Hecht’s wife told Hoy he stayed up all night after the dinner, searching his library for the source of information about the “fifteen-year campaign.” Though partially vindicated when he located it, Hoy writes, “[H]e also realized that the source was an unreliable one, and that he’d been unwise to rely on it.” The following day, Hecht telephoned MacDonald and, Hoy tells us, “[T]he conversation did not go well. Indeed, it seems to have gone quite badly, and when the call came to an end, it did so with both men feeling upset and aggrieved.” Hecht’s final letters to MacDonald are missing. A postcard from MacDonald dated November 13, 1990, contains a single sentence: “I suggest a long moratorium, after which we might talk if both of us wish to.” At this point, the sense that we are reading a story, and that a denouement may be at hand, grows stronger. On February 1, 1992, MacDonald writes that he is about to undergo triple bypass surgery. “Your letter has been put aside, unopened,” he says, “with other things to be attended to later on.” The following April, MacDonald writes, “Thanks for your note of long ago. I am almost fully reanimated, as the medics say, and am back at work at last. It was in some ways a horrible experience, brightened by the care of the hospital nurses and staff.” No more letters or cards follow. That’s the end.

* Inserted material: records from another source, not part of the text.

(* ===== verification/Signin.v ===== *)
(** * Signin: the handlers of sign-in

    internal/web/handlers/auth (auth.go, twofactor.go, account_switch.go, sessions.go, password_change.go, danger.go, emails.go,
    the gate of tokens.go), handlers/admin (impersonate.go, the actions on users of users.go), middleware/auth.go and the
    lookup of web/auth_wiring.go, as programs over the tables of [AuthDB].  Forms that cannot be parsed, HTML, audit records,
    notices by mail and the limit per network on signups are left out. *)

From S2P Require Import Prelude GoString NetIP Encoding Credentials Session Program AuthDB.
From S2P Require Ssrf.
Local Open Scope Z_scope.

(** ** Requests *)

(** What is posted, and the {id} or {token} of the route; [ip] is the client's address. *)
Inductive Form :=
| SignupSubmit (ip username email password company : string)
| LoginSubmit (ip username password next : string)
| ChallengeSubmit (ip code next : string)
| LogoutSubmit
| ResetRequest (email : string)
| ResetConfirm (token password : string)
| VerifyEmail (token : string)
| VerifyResend (email : string)
| AccountSwitch (user_id return_to referer host : string)
| LogoutEverywhere
| PasswordSubmit (current next confirm : string)
| DangerDelete (confirm password : string)
| EmailsAdd (email : string)
| EmailsResend (id : string)
| EmailsSetPrimary (id : string)
| EmailsRemove (id : string)
| EnableForm
| EnableSubmit (code : string)
| DisableSubmit (password code : string)
| RegenerateSubmit (password code : string)
| ImpersonateStart (id : string)
| ImpersonateStop
| ImpersonateEnableWrites (confirm : string)
| UserSuspend (id : string)
| UserUnsuspend (id : string)
| UserToggleSiteAdmin (id : string)
| UserResetPassword (id : string)
| OtherPage (user admin : bool).

(** ** History *)

Inductive Event :=
| EvRequest (f : Form) (cookie : option string)
| EvLoaded (s : Session)
| EvBound (s : Session) (u : CurrentUser)
| EvUser (id : Z) (r : res DBErr UserRow)
| EvTwoFactor (id : Z) (r : res DBErr bool)
| EvLogin (identifier : string) (r : res DBErr (Z * UserRow))
| EvEpoch (id : Z) (r : res DBErr Z)
| EvTotp (id : Z) (r : res DBErr TotpRow)
| EvBump (id step : Z) (r : res DBErr Z)
| EvConsume (id : Z) (hash : string) (r : res DBErr Z)
| EvUpsert (id : Z) (r : res DBErr ())
| EvConfirm (id step : Z) (hashes : list string) (r : res DBErr Z)
| EvDisable (id : Z) (r : res DBErr ())
| EvRegenerate (id : Z) (hashes : list string) (r : res DBErr ())
| EvReset (hash : string) (r : res DBErr LinkRow)
| EvSignedOut (id : Z) (r : res DBErr ())
| EvMail (to link : string)
| EvSealed (s : Session) (cookie : string)
| EvOther.

Definition P : Type → Type := prog DB DBErr Event.

(** ** Responses *)

Record Response := MkResponse {
  rs_status : option Z; rs_location : string; rs_page : string; rs_codes : list string;
  rs_cookie : option (option string) }.

Definition blank : Response := MkResponse None "" "" [] None.

(** Headers count until the status is written. *)
Definition WriteHeader (status : Z) (w : Response) : Response :=
  match rs_status w with
  | Some _ => w
  | None => MkResponse (Some status) (rs_location w) (rs_page w) (rs_codes w) (rs_cookie w)
  end.

Definition SetCookie (v : option string) (w : Response) : Response :=
  match rs_status w with
  | Some _ => w
  | None => MkResponse None (rs_location w) (rs_page w) (rs_codes w) (Some v)
  end.

Definition page (msg : string) (codes : list string) (w : Response) : Response :=
  let w := WriteHeader 200 w in MkResponse (rs_status w) (rs_location w) (rs_page w +:+ msg) codes (rs_cookie w).

Definition render (msg : string) (w : Response) : Response := page msg [] w.

Definition HTTPError (status : Z) (w : Response) : Response := WriteHeader status w.

Definition Redirect (to : string) (w : Response) : Response :=
  match rs_status w with
  | Some _ => w
  | None => MkResponse (Some 303) to (rs_page w) (rs_codes w) (rs_cookie w)
  end.

(** ** Small functions *)

Definition second : Z := 1000000000.
Definition minute : Z := 60 * second.
Definition hour : Z := 60 * minute.

Definition looksLikeEmail (s : string) : bool :=
  let n := String.length s in
  if bool_decide (n < 3)%nat || bool_decide (254 < n)%nat then false
  else match Cut s "@" with
       | None => false
       | Some (before, after) => negb (bool_decide (before = "")) && negb (bool_decide (after = "")) && negb (has_byte " " s)
       end.

Definition is_alnum (c : ascii) : bool := between 97 (byte c) 122 || between 48 (byte c) 57.

(** usernameRE, of a name of at most 39 bytes. *)
Definition usernameRE (s : string) : bool :=
  str_forallb (fun c => is_alnum c || is_byte c "-") s &&
  match s with String c _ => is_alnum c | "" => false end &&
  match str_rev s with String c _ => is_alnum c | "" => false end.

Definition reservedNames : list string :=
  ["static"; "healthz"; "readyz"; "metrics"; "signup"; "login"; "logout"; "password"; "verify-email"; "internal"; "settings";
   "api"; "admin"; "new"; "explore"; "trending"; "marketplace"; "issues"; "pulls"; "notifications"; "watching"; "stars"; "orgs";
   "organizations"; "search"; "about"; "contact"; "pricing"; "site"; "help"; "docs"; "blog"; "security"; "status"; "terms";
   "privacy"; "cookies"; "oauth"; "sessions"; "saml"; "sso"; "webauthn"; "two-factor"; "recovery"; "avatar"; "avatars"; "raw";
   "media"; "assets"; "favicon.ico"; "robots.txt"; "sitemap.xml"; "git"; "ssh"; "public"; "private"; "keys"; "tokens";
   "shithub"; "shithubd"; "shithubbot"; "threads"; "invitations"].

(** The page to go to after signing in. *)
Definition defaultPostLoginPath : string := "/explore".
Definition isSafeRelativePath (path : string) : bool :=
  negb (bool_decide (path = "")) && HasPrefix path "/" && negb (HasPrefix path "//").
Definition destination (next : string) : string := if isSafeRelativePath next then next else defaultPostLoginPath.

Definition deletionGraceWindow : Z := 14 * 24 * hour.
Definition recentAuthWindow : Z := 10 * minute.
Definition maxEmailsPerUser : Z := 10.

Definition ParseInt (s : string) : option Z := match Ssrf.Atoi s with (n, true) => Some n | _ => None end.

Definition Unix (t : Z) : Z := t / second.

(** ** The library and the configuration *)

Record Lib := MkLib {
  sealing : Sealing;
  IDKey : string → string → Z → Z → Z → Z → string;
  sha256 : string → string;
  ToLower : string → string;
  ToUpper : string → string;
  GenerateCode : string → Z → option string;
  (** equality of citext *)
  ci : string → string → bool;
  (** url.Parse: whether the URL is absolute, its host, its request URI *)
  ParseURL : string → option (bool * string * string);
  QueryEscape : string → string;
  (** chacha20poly1305 under the key of the second factors: nonce, text *)
  box_seal : string → string → string;
  box_open : string → string → option string;
  (** common_passwords.txt *)
  rawList : string;
  (** user_reserved_usernames *)
  reserved_by_another : string → Z → bool;
  argon2 : Password.Params;
  RequireEmailVerification : bool;
  two_factor_available : bool }.

(** ** The environment *)

Definition clock : P Z := Ask e_now (fun _ => []) Ret.

(** rand.Read of a buffer of [n] bytes. *)
Definition filled (n : nat) (env : Env) : option string :=
  s ← e_rand env n; if bool_decide (String.length s = n) then Some s else None.
Definition rand (n : nat) : P (option string) := Ask (filled n) (fun _ => []) Ret.

Fixpoint rands (k n : nat) : P (list (option string)) :=
  match k with O => mret [] | S k => b ← rand n; l ← rands k n; mret (b :: l) end.

(** A mail with a link; nobody waits for it. *)
Definition mail (to link : string) : P () := Ask e_mail (fun ok => if ok : bool then [EvMail to link] else []) (fun _ => Ret tt).

Definition exec {X} (t : tx X) (ev : res DBErr X → Event) : P (res DBErr X) := Sql t ev Ret.
Definition other {X} (t : tx X) : P (res DBErr X) := exec t (fun _ => EvOther).

Definition with_id (id : Z) (r : res DBErr UserRow) : res DBErr (Z * UserRow) := u ← r; Ok (id, u).

Definition getUser (id : Z) : P (res DBErr UserRow) := exec (GetUserByID id) (EvUser id).
Definition getTOTP (id : Z) : P (res DBErr TotpRow) := exec (GetUserTOTP id) (EvTotp id).

(** throttle.Hit. *)
Definition Hit (p : Throttle.Limit) : P (res Throttle.ThrErr ()) :=
  app ← clock;
  r ← other (BumpAuthThrottle (Throttle.key p) (app - Throttle.Window p));
  match r with
  | Err _ => mret (Err Throttle.ErrBump)
  | Ok row => app' ← clock; mret (Throttle.verdict p row app')
  end.

(** The answer 429, with its headers sent. *)
Definition writeRetryAfter (e : Throttle.ThrErr) (w : Response) : Response :=
  match e with Throttle.ErrThrottled _ _ => WriteHeader 429 w | Throttle.ErrBump => w end.

Section Handlers.
Context (L : Lib).

(** ** Sessions *)

Definition SessionLoader (cookie : option string) : P Session :=
  Ask (fun env => Load (sealing L) cookie (Unix (e_now env))) (fun s => [EvLoaded s]) Ret.

Definition sealed_cookie (s : Session) (env : Env) : option string := encode_cookie (sealing L) s <$> filled NonceSize env.
(* ===== verification/SigninInv.v ===== *)
(** * SigninInv: the invariant of sign-in

    What every session, every password, every second factor of a reachable state goes back to, and that each statement and
    each handler of [Signin] keeps it so, whatever other requests do between its steps. *)

From S2P Require Import Prelude GoString NetIP Encoding Credentials Session Program AuthDB Signin.
Local Open Scope Z_scope.

(** ** What the history says *)

Section Says.
Context (L : Lib).
Implicit Types (l : list (nat * Event)) (s : Session).

(** Request [i] is a sign-in whose password fits the row it read, of a user who was not suspended. *)
Definition password_ok l (i : nat) (u : Z) : Prop :=
  ∃ ip username password next cookie row,
    (i, EvRequest (LoginSubmit ip username password next) cookie) ∈ l ∧
    (i, EvLogin (ToLower L (TrimSpace username)) (Ok (u, row))) ∈ l ∧
    Password.Verify (IDKey L) password (u_PasswordHash row) = Ok true ∧ u_SuspendedAt row = None ∧
    (RequireEmailVerification L = true → u_EmailVerified row = true).

(** It read no confirmed second factor of the user, or failed to read. *)
Definition no_second l (i : nat) (u : Z) : Prop :=
  ∃ r, (i, EvTotp u r) ∈ l ∧ match r with Ok t => t_ConfirmedAt t = None | Err _ => True end.

(** A challenge was passed: with a code of the confirmed secret whose step the table then advanced to, or with a recovery
    code that the table then marked as used. *)
Definition second_ok l (u : Z) : Prop :=
  ∃ i ip code next cookie,
    (i, EvRequest (ChallengeSubmit ip code next) cookie) ∈ l ∧
    ((i, EvConsume u (Totp.HashRecoveryCode (sha256 L) (ToUpper L) (TrimSpace code)) (Ok 1)) ∈ l ∨
     ∃ row secret step now, (i, EvTotp u (Ok row)) ∈ l ∧ t_ConfirmedAt row ≠ None ∧
       box_open L (t_SecretEncrypted row) (t_SecretNonce row) = Some secret ∧
       Totp.Verify (GenerateCode L) secret (TrimSpace code) now = Ok step ∧ (i, EvBump u step (Ok 1)) ∈ l).

Definition authenticated l (u : Z) : Prop := ∃ i, password_ok l i u ∧ (no_second l i u ∨ second_ok l u).

(** Somebody read this epoch of the user. *)
Definition epoch_seen l (u e : Z) : Prop :=
  ∃ i, (i, EvEpoch u (Ok e)) ∈ l ∨
    ∃ row, u_SessionEpoch row = e ∧ ((i, EvUser u (Ok row)) ∈ l ∨ ∃ ident, (i, EvLogin ident (Ok (u, row))) ∈ l).

(** While viewing as somebody else, [u] signed "every session" out or changed the password. *)
Definition borrowed l (u : Z) : Prop :=
  ∃ i f cookie s, (i, EvRequest f cookie) ∈ l ∧ (i, EvLoaded s) ∈ l ∧ UserID s = u ∧ ImpersonatedUserID s ≠ 0 ∧
    match f with LogoutEverywhere | PasswordSubmit _ _ _ => True | _ => False end.

(** The request failed to look the user up. *)
Definition lookup_failed l (i : nat) (u : Z) : Prop := ∃ e, (i, EvUser u (Err e)) ∈ l ∨ (i, EvTwoFactor u (Err e)) ∈ l.

(** The user of the session was read with the epoch of the session. *)
Definition current l (i : nat) s (row : UserRow) : Prop := (i, EvUser (UserID s) (Ok row)) ∈ l ∧ u_SessionEpoch row = Epoch s.

(** Whom a request may act as: the user of its session, who signed in and whose sessions were not ended; a failed lookup
    passes, without a site administrator's rights.  Or, for a site administrator, the user viewed as, without those rights. *)
Definition bind_ok l (i : nat) s (cu : CurrentUser) : Prop :=
  ID cu ≠ 0 →
  UserID s ≠ 0 ∧ authenticated l (UserID s) ∧
  (ID cu = UserID s ∧
     (lookup_failed l i (UserID s) ∧ IsSiteAdmin cu = false ∨ ∃ row, current l i s row ∧ IsSiteAdmin cu = u_IsSiteAdmin row) ∨
   ID cu = ImpersonatedUserID s ∧ RealActorID cu = UserID s ∧ IsSiteAdmin cu = false ∧
     ∃ row, current l i s row ∧ u_IsSiteAdmin row = true).

Record good l s : Prop := {
  good_user : UserID s ≠ 0 → authenticated l (UserID s);
  good_epoch : UserID s ≠ 0 → epoch_seen l (UserID s) (Epoch s) ∨ borrowed l (UserID s);
  good_pre : Pre2FAUserID s ≠ 0 → ∃ i, password_ok l i (Pre2FAUserID s);
  good_accounts : Forall (fun a => authenticated l (a_UserID a) ∧ epoch_seen l (a_UserID a) (a_Epoch a)) (Accounts s) }.

(** ** History only grows *)

Lemma password_ok_mono l l' i u : l ⊆ l' → password_ok l i u → password_ok l' i u.
Proof. intros Hl (ip & un & pw & nx & c & row & H1 & H2 & H). exists ip, un, pw, nx, c, row. auto. Qed.

Lemma no_second_mono l l' i u : l ⊆ l' → no_second l i u → no_second l' i u.
Proof. intros Hl (r & H1 & H2). exists r. auto. Qed.

Lemma second_ok_mono l l' u : l ⊆ l' → second_ok l u → second_ok l' u.
Proof.
  intros Hl (i & ip & code & nx & c & H1 & H2). exists i, ip, code, nx, c. split; [auto|].
  destruct H2 as [H2|(row & sec & st & now & H2 & H3 & H4 & H5 & H6)]; [left; auto|].
  right. exists row, sec, st, now. auto 10.
Qed.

By the time readers learn of the permanent rupture in the friendship, they may recall that Hecht, in the preceding 500 pages, has never written in detail to MacDonald about writing poetry. Hecht was in his poetic prime, composing the work collected in Millions of Strange Shadows and The Venetian Vespers (1979), his most accomplished and lasting work. For Hecht, poetry seems to have occupied a private, heavily guarded realm — hardly an aberration for a poet. By sharing “The Cost” with MacDonald, Hecht had allowed his friend into that near-sacred realm; by not telling Hecht about the error when he had the opportunity, MacDonald had profaned it, or so Hecht chose to think. We’ll never know if Hecht ever swallowed his pride and forgave MacDonald, or if MacDonald could have accepted such forgiveness. But one may hope so. In “Sarabande on Attaining the Age of Seventy-Seven,” published in 2000, Hecht characteristically refused to exempt himself from moral strictures:
The dramatis personae of our lives
Dwindle and wizen; familiar boyhood shames,
The tribulations one somehow survives,
Rise smokily from propitiatory flames
Of our forgetfulness until we find
It becomes strangely easy to forgive
Even ourselves with this clouding of the mind,
This cinerous blur and smudge in which we live.
Patrick Kurp is a writer living in Houston, and the author of the literary blog Anecdotal Evidence.